REDUCING METHOD FOR SUPPORT VECTOR

Description

BACKGROUND OF THE INVENTION

1. Field of the Invention

The present invention relates to a reducing method for a support vector, and particularly, relates to a method for reducing a support vector, suitably used for re-learning a support vector machine (SVM).

2. Description of the Related Art

In Patent Document 1 hereinafter and in the existing documents referred to as a related art in Patent Document 1, a feature extraction method for detecting a shot boundary is disclosed. As Patent Document 1 clearly specifies, the obtained feature amount is classified by using a pattern recognizer such as a support vector machine (SVM). In the SVM, before the classification process, the training samples previously prepared are used for learning so as to construct model data for classification called a support vector.

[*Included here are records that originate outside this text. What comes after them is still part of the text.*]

Lemma window_fill_raising (n : nat) :
  forall xs arr,
    Enum.window_fill n (yield_all xs (CRaise e)) arr = Throw e
    \/ exists arr' xs',
         Enum.window_fill n (yield_all xs (CRaise e)) arr = Ok (arr', yield_all xs' (CRaise e))
         /\ length arr' = length arr + n.
Proof.
  induction n as [|n IH]; intros xs arr.
  - right. exists arr, xs. split; [reflexivity | lia].
  - destruct xs as [|x xs]; [by left|].
    cbn [yield_all Enum.window_fill next bind].
    destruct (IH xs (arr ++ [x])) as [->|(arr' & xs' & -> & Hlen)]; [by left|].
    right. exists arr', xs'. split; [reflexivity|].
    rewrite length_app in Hlen. cbn in Hlen. lia.
Qed.

Lemma window_loop_raising (size : Z) (xs : list value) :
  forall arr front result,
    Enum.window_loop size (yield_all xs (CRaise e)) arr front result = Throw e.
Proof.
  induction xs as [|x xs IH]; intros arr front result; cbn; [reflexivity|].
  apply IH.
Qed.

Lemma chain_loop_app (ls : list (list value)) (others : list cursor) :
  forall result,
    Enum.chain_loop (List.map of_list ls ++ others) result
    = Enum.chain_loop others (result ++ concat ls).
Proof.
  induction ls as [|l ls IH]; intros result; cbn.
  - by rewrite app_nil_r.
  - rewrite spread_of_list. cbn. rewrite IH. by rewrite <- app_assoc.
Qed.

End Eager.

(** X21: every function that reads its whole input raises the input's
    error when the input raises after its last element, and returns no
    partial result: [chain] (arrays before the raising input, anything
    after it), [chunk] and [window] (any positive size, any options),
    [consume], [length], [reverse], [drop] (any limit), and, with a
    callback that does not throw, [dedup], [dropWhile], [filter] and
    [map]. *)
Theorem eager_operations (e : error) (xs : list value) (size limit : Z)
    (options : obj) (ls : list (list value)) (others : list cursor)
    (r : value -> value -> bool) (q : value -> Z -> bool)
    (g : value -> Z -> value) :
  (0 < size)%Z ->
  Enum.chain (List.map of_list ls ++ yield_all xs (CRaise e) :: others) = Throw e
  /\ Enum.chunk (yield_all xs (CRaise e)) size options = Throw e
  /\ Enum.window (yield_all xs (CRaise e)) size = Throw e
  /\ Enum.consume (yield_all xs (CRaise e)) = Throw e
  /\ Enum.length (yield_all xs (CRaise e)) = Throw e
  /\ Enum.reverse (yield_all xs (CRaise e)) = Throw e
  /\ Enum.drop (yield_all xs (CRaise e)) limit = Throw e
  /\ Enum.dedup (yield_all xs (CRaise e)) (pure_eq r) = Throw e
  /\ Enum.dropWhile (yield_all xs (CRaise e)) (pure_pred q) = Throw e
  /\ Enum.filter (yield_all xs (CRaise e)) (pure_pred q) = Throw e
  /\ Enum.map (yield_all xs (CRaise e)) (pure_map g) = Throw e.
Proof.
  intros Hsize. repeat apply conj.
  - unfold Enum.chain. rewrite chain_loop_app. cbn. by rewrite spread_raises.
  - unfold Enum.chunk. destruct (Z.leb_spec size 0) as [?|_]; [lia|].
    by rewrite chunk_loop_raising.
  - unfold Enum.window. destruct (Z.eqb_spec size 0) as [?|_]; [lia|].
    destruct (window_fill_raising e (Z.to_nat size) xs [])
      as [->|(arr' & xs' & -> & Hlen)]; [reflexivity|].
    cbn [bind]. cbn [length] in Hlen.
    destruct (Z.ltb_spec (Z.of_nat (length arr')) size) as [?|_]; [lia|].
    apply window_loop_raising.
  - apply consume_raising.
  - unfold Enum.length. by rewrite length_loop_yield_all.
  - unfold Enum.reverse. by rewrite spread_raises.
  - unfold Enum.drop.
    destruct (drop_loop_raising e (Z.to_nat limit) xs) as [->|(xs' & ->)];
      [reflexivity|]. cbn. apply spread_raises.
  - unfold Enum.dedup. destruct xs as [|x xs]; [reflexivity|]. cbn.
    apply dedup_loop_raising.
  - apply dropWhile_loop_raising.
  - apply filter_from_raising.
  - apply map_from_raising.
Qed.

Lemma eager_operations_witness :
  Enum.chain (List.map of_list [nums [0; 1; 2]%Z]
              ++ temperamentalIter (nums [0; 1; 2]%Z) :: []) = Throw (Error "Bang!")
  /\ Enum.chunk (temperamentalIter (nums [0; 1; 2]%Z)) 2 [] = Throw (Error "Bang!")
  /\ Enum.window (temperamentalIter (nums [0; 1; 2]%Z)) 2 = Throw (Error "Bang!")
  /\ Enum.consume (temperamentalIter (nums [0; 1; 2]%Z)) = Throw (Error "Bang!")
  /\ Enum.length (temperamentalIter (nums [0; 1; 2]%Z)) = Throw (Error "Bang!")
  /\ Enum.reverse (temperamentalIter (nums [0; 1; 2]%Z)) = Throw (Error "Bang!")
  /\ Enum.drop (temperamentalIter (nums [0; 1; 2]%Z)) 2 = Throw (Error "Bang!")
  /\ Enum.dedup (temperamentalIter (nums [0; 1; 2]%Z)) (pure_eq same_num)
     = Throw (Error "Bang!")
  /\ Enum.dropWhile (temperamentalIter (nums [0; 1; 2]%Z)) (pure_pred (fun _ _ => true))
     = Throw (Error "Bang!")
  /\ Enum.filter (temperamentalIter (nums [0; 1; 2]%Z)) (pure_pred (fun _ _ => true))
     = Throw (Error "Bang!")
  /\ Enum.map (temperamentalIter (nums [0; 1; 2]%Z)) (pure_map succ_num)
     = Throw (Error "Bang!").
Proof.
  apply (eager_operations (Error "Bang!") (nums [0; 1; 2]%Z) 2 2 []
           [nums [0; 1; 2]%Z] [] same_num (fun _ _ => true) succ_num).
  lia.
Defined.
(** X18.  After a run of the parser that returns, the count of every tool
    name is its count before plus the number of [tool_use] items of that name
    in the events of the run, an event without such items counting once under
    the name the fallback finds for it. *)
Theorem parse_lines_counts_tools :
  forall (lines : list Line) (r r' : ParsedOutput) (name : string),
    parse_lines r lines = Returns r' ->
    tool_count (tools_used r') name = tool_count (tools_used r) name + invocations name lines.
Proof.
  induction lines as [|line lines IH]; intros r r' name; simpl parse_lines.
  - intros [= <-]. unfold invocations. simpl. lia.
  - intros (r1 & H1 & H2)%bind_returns.
    destruct (parse_line_adds _ _ _ H1) as (_ & _ & _ & _ & _ & Hc1).
    rewrite (IH _ _ name H2), Hc1, (invocations_cons name line lines). lia.
Qed.

(** X17, on the stream of three tool invocations. *)
Lemma parse_lines_accumulates_witness :
  exists r' : ParsedOutput,
    parse_lines empty_parsed three_tools = Returns r' /\
    extends empty_parsed r' /\
    total_events r' = total_events empty_parsed
                      + Z.of_nat (length (List.filter is_event three_tools)) /\
    has_completion_marker r'
    = has_completion_marker empty_parsed || existsb is_marked three_tools /\
    raw_lines_count r' = raw_lines_count empty_parsed /\
    progress_estimate r' = progress_estimate empty_parsed.
Proof.
  eexists. split; [by vm_compute|].
  apply (parse_lines_accumulates three_tools empty_parsed). by vm_compute.
Defined.

(** X18, on the stream of three tool invocations and the tool [Write]. *)
Lemma parse_lines_counts_tools_witness :
  exists r' : ParsedOutput,
    parse_lines empty_parsed three_tools = Returns r' /\
    tool_count (tools_used r') "Write"
    = tool_count (tools_used empty_parsed) "Write" + invocations "Write" three_tools.
Proof.
  eexists. split; [by vm_compute|].
  apply (parse_lines_counts_tools three_tools empty_parsed). by vm_compute.
Defined.
(* ===== verification/_CoqProject ===== *)
-Q . S2P
Prelude.v
Strconv.v
Utils.v
GoFloat.v
Canonical.v
Json.v
Api.v
LoadBalance.v
Errors.v
Request.v
FromString.v
RequestTypes.v
Response.v
Effects.v
Stream.v
Filters.v
Auth.v
Usage.v
RateLimit.v
RedisLimit.v
ClusterFilters.v
Cluster.v
Completion.v
Speech.v
SpeechResponse.v
CosyVoice.v
Route.v
Limits.v
RouteManager.v
Listener.v
AccessLog.v
Serve.v
ServeMedia.v
KeyServer.v
Voices.v
Bootkit.v
Gateway.v
Access.v
Drain.v
Kube.v
Controller.v
ModelRouteController.v
BackendController.v
System.v
Main.v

On the other hand, in the classification process by the SVM, the classification process takes time in proportion to the number of support vectors used as models. Therefore, if there is a need for speeding up the process even at the cost of classification accuracy, the model needs to be simplified by reducing the number of support vectors. In Non-Patent Document 1 hereinafter, a specific technique is disclosed for reducing the number of support vectors without significantly lowering the classifying performance of a constructed classifier.

Patent Document 1: Japanese Published Unexamined Patent Application No. 2007-142633

Non-Patent Document 1: “An Efficient Method for Simplifying Support Vector Machines,” Proc. of 22^ndInt. Conf. Machine learning, Bonn, Germany, 2005, Aug. pp. 617-624

If the technologies described in Patent Document 1 and Non-Patent Document 1 are combined, i.e., if the classifier for shot detection (SVM) is constructed once based on learning, and thereafter, the support vectors are reduced, it may become possible to construct a high speed SVM-based classifier, without losing much in accuracy. However, in Non-Patent Document 1, since the existence of an outlier is not taken into consideration, when the outlier exists near the original classification boundary before the support vectors are reduced, the outlier is not targeted for reduction, and thus, the optimum simplification cannot be performed. As a result, sometimes a phenomenon occurs where the performance of the classifier after the support vectors are deleted worsens sharply, as compared to the initial performance.

SUMMARY OF THE INVENTION

An object of the present invention is to provide a method capable of reducing support vectors without lowering the performance of an SVM.

In order to achieve the object, a feature of this invention is that a reducing method for a support vector comprises a step of learning an SVM by using a set of training samples for initial learning which have known labels, a step of evaluating a training sample for initial learning corresponding to an outlier based on a parameter α value obtained by learning the SVM, and a step of removing the training sample for initial learning corresponding to the outlier from a set of the original training samples for initial learning.

Another feature of this invention is that the training sample for initial learning corresponding to the outlier is a sample near one soft margin hyperplane.

According to the present invention, the number of support vectors of SVM (classifier), obtained by re-learning after the removal of the outlier, is smaller than the number of support vectors for initial learning before the re-learning. Even so, the classification accuracy is mostly not reduced. On the contrary, it has been ascertained in experiments that the classification accuracy improves due to the increased generalization.

Meanwhile, when the outlier near one soft margin hyperplane is removed, it becomes possible to re-learn at a higher speed the SVM suitable for detecting the shot boundary of an image.

Further, when the number of support vectors is reduced by using the technique in Non-Patent Document 1 after reducing the support vectors by the outlier removal, the reduction effect of support vectors increases without undermining the classification performance, as compared to the case where the support vectors are reduced by using only the technique described in Non-Patent Document 1.

BRIEF DESCRIPTION OF THE DRAWINGS

FIG. 1 is a flowchart showing a brief process procedure of the present invention.

FIG. 2 is a graph of a logistic function indicating a conditional probability obtained from training data of an instantaneous cut detection.

FIG. 3 is a diagram describing a positional relationship on a kernel space between a hyperplane representing a soft margin and a support vector.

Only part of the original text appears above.